In a recent study, Nieuwenhuis et al.  also examined the problem of drill holes in threaded cups. Their analysis of the Omnifit hip implant with a mean follow-up period of 60 months revealed a high incidence of acetabular osteolysis of 43%. They postulated a direct correlation between backside wear and the number of screw holes in a threaded cup. The osteolysis was generally localised in the area of the central hole of the threaded cup. As a consequence of their poor results, Nieuwenhuis et al. abandoned this cup design.
In our own work, the radiographic evaluation of the remaining threaded cups reviewed to date showed few radiolucencies (four in DeLee zone I, two each in zone I or II and three in zones I–III). In particular, we found no osteolyses in the area of the drill holes. As a second-generation threaded cup, the Wagner conical screw cup yields very good long-term results. The design as well as material of this cup type have proven their value and, with the proper indication, can be recommended for use.
We see the indication for this type of threaded cup in revision arthroplasty, dysplastic arthrosis of the hip and protrusion coxarthrosis. In revision arthroplasty, the Wagner conical screw cup is indicated if the bone defect after revision of a loose implant is less than 25% of the circumference of the acetabulum. The threaded cup can also be recommended with a good record of success for the treatment of dysplastic hips. Additional fixation with screws may increase primary stability; however, from our point of view, it is not mandatory. In cases of protrusion coxarthrosis, filling of bone defects through the screw holes does not pose any difficulties.

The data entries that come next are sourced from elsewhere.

(* ===== verification/ClusterValidate.v ===== *)
(** Validation of a cluster plan, [internal/cluster/validate.go]. Issues are
    listed in the order the code appends them, maps in the order of
    [map_to_list]; the code sorts them before it returns them. *)
From S2P Require Import Prelude.
From S2P Require Import GoNet.
From S2P Require Import SpecTypes.
From S2P Require Import SpecCanonical.
From S2P Require Import SpecValidate.
From S2P Require Import Hostname.
From S2P Require Import Health.
From S2P Require Import ClusterTypes.

Definition maxPlanNodes : nat := N.to_nat 10000.
Definition maxPlanBackendPools : nat := N.to_nat 10000.
Definition maxBackendsPerPool : nat := 128.

(** * Checks of single values *)
Definition validIPv4Address (address : Addr) : bool :=
  Addr_IsValid address && Addr_Is4 (Addr_Unmap address)
  && negb (Addr_IsUnspecified (Addr_Unmap address)) && negb (Addr_IsMulticast (Addr_Unmap address)).

Definition validIPv4Prefix (prefix : Prefix) : bool :=
  Prefix_IsValid prefix && Addr_Is4 (p_addr prefix) && (0 <=? p_bits prefix)%Z
  && (p_bits prefix <=? 32)%Z && bool_decide (prefix = Prefix_Masked prefix).

Definition validIPv4InterfacePrefix (prefix : Prefix) : bool :=
  Prefix_IsValid prefix && Addr_Is4 (p_addr prefix) && (1 <=? p_bits prefix)%Z
  && (p_bits prefix <=? 32)%Z.

Definition cidrs_overlap (first second : Prefix) : bool :=
  Prefix_Contains first (p_addr second) || Prefix_Contains second (p_addr first).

To assess the reliability of an implant, long-term studies are indispensable. The knowledge acquired by such work is vital for the successful development of new implants. In the meantime, the Wagner conical screw cup is no longer commercially available; the encouraging clinical and radiographic results with regard to cup design and material should be taken into account for the development of future threaded cups.